The policy upon which this charge was based on reads as follows:
“Shunting movements to be controlled by fixed signals and hand-signals 130 when a train or shunting locomotive is required to move in the wrong direction on any running line, or from one running line to another, or to shunt into or out of sidings connected with running lines, and fixed signals are provided for the purpose such signals must be operated. In addition, the prescribed hand-signal or oral instructions must be given to the driver where fixed signals are not provided for the purpose the driver must be orally instructed, and thereafter the necessary hand-signals must be exhibited.”
Charge 4:
“That you refused a lawful instruction given by the Train Control Office that controls the Track Warrant Section when he informed you to bring your train to a stand still and wait for a Section Manager.”
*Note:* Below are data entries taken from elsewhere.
(** * A line-based chat relay: server state machine, framing and client start-up

    Shallow embedding of [server.c] and [client.c].  Byte strings
    ([std::string]) are lists of [ascii]; the connection vector
    ([std::vector<Client>]) is a list indexed with stdpp's lookup and insert;
    every system call and console write is an entry of a chronological
    trace, and the results of the calls come from oracles that see the trace
    so far. *)

From Stdlib Require Import Strings.String Strings.Ascii ZArith NArith Lia.
From stdpp Require Import base list.

Open Scope Z_scope.

(* ===================================================================== *)
(** ** Byte strings *)
(* ===================================================================== *)

Module Bytes.

Definition bytes := list ascii.

(** A C++ string literal without escapes. *)
Definition lit (s : string) : bytes := list_ascii_of_string s.

Definition LF : ascii := "010"%char.
Definition CR : ascii := "013"%char.

(** A literal followed by ['\n']. *)
Definition lit_nl (s : string) : bytes := lit s ++ [LF].

(** [s.find(ch)]: position of the first occurrence, [None] for [npos]. *)
Fixpoint find_char (ch : ascii) (s : bytes) : option nat :=
  match s with
  | [] => None
  | c :: s' => if Ascii.eqb c ch then Some 0%nat else S <$> find_char ch s'
  end.

(** [s.substr(pos, n)] for [pos <= s.size()]. *)
Definition substr (s : bytes) (pos n : nat) : bytes := take n (drop pos s).

(** [s.substr(pos)] for [pos <= s.size()]. *)
Definition substr_from (s : bytes) (pos : nat) : bytes := drop pos s.

(** [s.erase(0, n)]. *)
Definition erase_front (s : bytes) (n : nat) : bytes := drop n s.

(** Is [p] a prefix of [s]? *)
Fixpoint starts_with (p s : bytes) : bool :=
  match p, s with
  | [], _ => true
  | _ :: _, [] => false
  | a :: p', c :: s' => Ascii.eqb a c && starts_with p' s'
  end.

(** [s.rfind(p, 0)]: the search may only start at position 0, so the
    result is 0 when [p] is a prefix of [s] and [npos] otherwise. *)
Definition rfind_at0 (p s : bytes) : option nat :=
  if starts_with p s then Some 0%nat else None.

(** [s.find(p)]: position of the first occurrence of [p], [None] for
    [npos]. *)
Fixpoint find_str (p s : bytes) : option nat :=
  if starts_with p s then Some 0%nat
  else match s with
       | [] => None
       | _ :: s' => S <$> find_str p s'
       end.

Definition is_eol (c : ascii) : bool := Ascii.eqb c LF || Ascii.eqb c CR.

(** The loop of [chomp] seen from the back of the string. *)
Fixpoint pop_eols (r : bytes) : bytes :=
  match r with
  | [] => []
  | c :: r' => if is_eol c then pop_eols r' else r
  end.

(** [chomp(s)]: pop the last byte while it is ['\n'] or ['\r']. *)
Definition chomp (s : bytes) : bytes := rev (pop_eols (rev s)).

End Bytes.
Import Bytes.

(* ===================================================================== *)
(** ** The fragment of [std::regex] used by the nickname pattern *)
(* ===================================================================== *)

Module Regex.
(** X21.  What a successful [Compile] shows.  When [Compile] returns a nil
    error, no [Add*Node] had failed, the options did not ask for
    [NodeTriggerMode(AnyPredecessor)], every registered node and END has
    legal inputs, and the runnable is the one the graph compiled, from the
    graph with the edges added, under the options extended with
    [WithNodeTriggerMode(AllPredecessor)]. *)
Theorem Compile_success_shows (b : Builder G) opts g r :
  Compile opts b = Return (g, r, None) →
  b_err b = None ∧ requestsAnyPredecessor opts = false
  ∧ addEdgesWithMapping (workflowOf b) = Return (g, None)
  ∧ (∀ k node, nodes (workflowOf b) !! k = Some node → ¬ illegalInputs (inputs node))
  ∧ ¬ illegalInputs (b_end b)
  ∧ gg_Compile (opts ++ [withAllPredecessor]) g = (r, None).
Proof.
  unfold Compile. destruct (b_err b) as [e|]; [done|].
  destruct (requestsAnyPredecessor opts); [done|].
  destruct (addEdgesWithMapping (workflowOf b)) as [[g' [e|]]|] eqn:Hedges; simpl; try done.
  destruct (gg_Compile _ g') as [r' [e|]] eqn:Hc; simpl; [done|]. intros [= <- <-].
  destruct (addEdgesWithMapping_success_legal _ _ Hedges) as [Hn He].
  repeat split; try done.
Qed.
(** * syft/serde.py: the simplify / serialize / compress pipeline

    A shallow embedding of [src/syft/serde.py] and the properties of its
    type-directed transform pipeline.

    The module is dynamically typed Python.  Its objects are modelled by the
    inductive [value], its exceptions by the error monad [result], its two
    module-level dictionaries [simplifiers] and [detailers] by [gmap]s keyed
    by the exact runtime type, and the libraries it imports (pickle, msgpack,
    lz4, the built-in [set] constructor) by the record [runtime]; the
    general theorems hold for every [runtime]. *)

From Stdlib Require Import ZArith List String Ascii Strings.Byte Floats.PrimFloat.
From stdpp Require Import base option list strings countable gmap.

Local Open Scope string_scope.
Local Open Scope Z_scope.
Local Open Scope list_scope.
Local Set Warnings "-register-all".

(** ** Runtime types *)

(** [type(obj)]: the classes the module meets.  [TClass name base] is a class
    declared as [class name(base)]. *)
Inductive pytype : Type :=
  | TObject
  | TNoneType
  | TBool
  | TInt
  | TFloat
  | TStr
  | TBytes
  | TList
  | TTuple
  | TSet
  | TDict
  | TTensor
  | TClass (name : string) (base : pytype).

#[global] Instance pytype_eq_dec : EqDecision pytype.
Proof. solve_decision. Defined.

Module PyTypeCode.

Fixpoint builtin_tag (t : pytype) : nat :=
  match t with
  | TObject => 0 | TNoneType => 1 | TBool => 2 | TInt => 3 | TFloat => 4
  | TStr => 5 | TBytes => 6 | TList => 7 | TTuple => 8 | TSet => 9
  | TDict => 10 | TTensor => 11
  | TClass _ base => builtin_tag base
  end%nat.

Fixpoint class_names (t : pytype) : list string :=
  match t with
  | TClass name base => name :: class_names base
  | _ => []
  end.

Definition of_tag (n : nat) : pytype :=
  match n with
  | 0 => TObject | 1 => TNoneType | 2 => TBool | 3 => TInt | 4 => TFloat
  | 5 => TStr | 6 => TBytes | 7 => TList | 8 => TTuple | 9 => TSet
  | 10 => TDict | _ => TTensor
  end%nat.

Definition encode (t : pytype) : nat * list string :=
  (builtin_tag t, class_names t).

Definition decode (c : nat * list string) : pytype :=
  foldr TClass (of_tag c.1) c.2.

End PyTypeCode.

#[global] Instance pytype_countable : Countable pytype.
Proof.
  refine (inj_countable' PyTypeCode.encode PyTypeCode.decode _).
  intros t. unfold PyTypeCode.decode, PyTypeCode.encode; simpl.
  induction t; simpl; try reflexivity.
  by rewrite IHt.
Defined.

(** [issubclass(t, s)] for single inheritance; [bool] derives from [int] and
    every class from [object]. *)
Fixpoint mro (t : pytype) : list pytype :=
  t :: match t with
       | TObject => []
       | TBool => [TInt; TObject]
       | TClass _ base => mro base
       | _ => [TObject]
       end.

Definition issubclass (t s : pytype) : bool := bool_decide (s ∈ mro t).

(** ** Objects *)

#[global] Instance byte_eq_dec : EqDecision byte := Byte.byte_eq_dec.

(** A tensor is carried through the module without being inspected; it is
    represented by its flat storage. *)
Definition tensor : Type := list byte.

Inductive value : Type :=
  | VNone
  | VBool (b : bool)
  | VInt (n : Z)
  | VFloat (x : float)
  | VStr (s : string)
  | VBytes (b : list byte)
  | VList (xs : list value)
  | VTuple (xs : list value)
  | VSet (xs : list value)            (* elements in iteration order *)
  | VDict (kvs : list (value * value))
  | VTensor (t : tensor)
  | VObject                           (* a plain [object()] *)
  | VInstance (cls : string) (base : value).
      (* an instance of [class cls(type(base))] holding the state of [base] *)

(** [type(obj)], the exact class of an object. *)
Fixpoint type_of (obj : value) : pytype :=
  match obj with
  | VNone => TNoneType
  | VBool _ => TBool
  | VInt _ => TInt
  | VFloat _ => TFloat
  | VStr _ => TStr
  | VBytes _ => TBytes
  | VList _ => TList
  | VTuple _ => TTuple
  | VSet _ => TSet
  | VDict _ => TDict
  | VTensor _ => TTensor
  | VObject => TObject
  | VInstance cls base => TClass cls (type_of base)
  end.

(** [isinstance(obj, s)]. *)
Definition isinstance (obj : value) (s : pytype) : bool :=
  issubclass (type_of obj) s.

(** ** Exceptions *)

Inductive exn : Type :=
  | KeyError
  | TypeError
  | ValueError
  | EOFError
  | UnpicklingError
  | RuntimeError
  | OtherError (name : string).

#[global] Instance exn_eq_dec : EqDecision exn.
Proof. solve_decision. Defined.

Inductive result (A : Type) : Type :=
  | Ok (a : A)
  | Raise (e : exn).

Arguments Ok {A} a.
Arguments Raise {A} e.

Definition bind {A B} (m : result A) (k : A -> result B) : result B :=
  match m with
  | Ok a => k a
  | Raise e => Raise e
  end.

Notation "x <- m ;; k" := (bind m (fun x => k))
  (at level 100, m at next level, right associativity).

(** [try: body  except KeyError: handler]. *)
Definition try_except_KeyError {A} (body : result A) (handler : result A)
  : result A :=
  match body with
  | Raise KeyError => handler
  | r => r
  end.

(** A Python callable of one argument. *)
Definition pycallable : Type := value -> result value.
(** What the evaluation pass leaves in the result variables, for recorded
    times [ms], burst length [p] and the offsets below [rows]:
    no scanned pair is strictly better than [best_diff]; and either no pair
    was accepted, or the accepted pair is named by the result variables, is
    strictly below the seed, and no pair scanned before it is as good. *)
Definition evaluated (ms : list Cell) (p : Z) (rows : nat) (s : State) : Prop :=
  (forall i j d,
      (i < rows)%nat -> candidate ms p i j = Some d ->
      flt d (best_diff s) = false) /\
  ((best_diff s = seed /\ best_index s = 0%nat /\ best_frequency s = 0%nat) \/
   ((best_index s < rows)%nat /\
    candidate ms p (best_index s) (best_frequency s) = Some (best_diff s) /\
    flt (best_diff s) seed = true /\
    forall i j d,
      lex_before i j (best_index s) (best_frequency s) ->
      candidate ms p i j = Some d -> fle d (best_diff s) = false)).

(** The state on entry to the TESTING iteration. *)
Definition testing_inv (stack : nat -> Z) (script : list Env) (s : State)
  : Prop :=
  ready_state s = TESTING /\
  periods s = 250000 /\
  index s = best_index s /\
  opcodes s = one_hot (index s) /\
  (index s < measure_limit - 1)%nat /\
  measurements s = meas_after stack script /\
  freq s = achieved 100000 (stack measure_limit) /\
  frequencies !! best_frequency s = Some (desired s) /\
  evaluated (meas_after stack script) 100000 (measure_limit - 1) s /\
  (read_state s, adc_value s) = adc_run script (0, 0).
At the time of the incident that led to the charges against the employee, Mr Strydom who was the first witness to testify on behalf of the First Respondent was the section manager (clearing operation), responsible for the investigation of the incident that occurred on 4th of July 2006, at Isihlepu inter-loop, where two 37 class locomotives had to be re-railed.
His testimony was largely based on the report that he wrote after the incident that brought about the charges against the employee. On the day in question the employee had been brought to relieve another driver to drive the construction breakdown train at Isihlepu station.
Mr Strydom further testified that after the derailed locomotive was put back on the line, he specifically informed the employee to obtain a token from the radio control to depart to Mkhuze and to leave the damaged locomotive there and return to Isihlepu with another token, as his authority to occupy the running line between Isihlepu and Mkhuze. He stated that he informed the employee to obtain the token because he was the rail incident commander (RIC) responsible for clean-up operation, at Isihlepu station. He informed the employee to obtain the authority from the train control officer (TCO), to depart from Isihlepu to Mkhuze.
The train control officer, controls trains via the track warrant system which at that time was between Enseleni to Golela. In terms of this system all the First Respondent’s locomotives are equipped with radios which are used whenever the train driver has to communicate with the train control officer.
The token as I understand it from reading the record is a form of authorization by the train control officer, authorizing the train driver to move from one point to the other. The process of obtaining the token entails the driver speaking with the train control officer by firstly identifying himself or herself through amongst other things indicating his or her pension number and the locomotive number. Having fully identified himself or herself, the driver is then given a token by the train control officer to depart from one point to the next.
In the present instance the train control officer was Mr Naude. According to Mr Strydom he was therefore the one to authorize the employee to move from Isihlepu to Mkhuze, i.e. to issue the token. According to him the employee required a token to occupy the running line between Isihlebu and Mkhuze. He further indicated that because works on that line were under normal train working conditions and therefore no occupation was requested for the day. The total occupation was between Candover and Nkonkoni, where the ballast screening machine was working on that specific day.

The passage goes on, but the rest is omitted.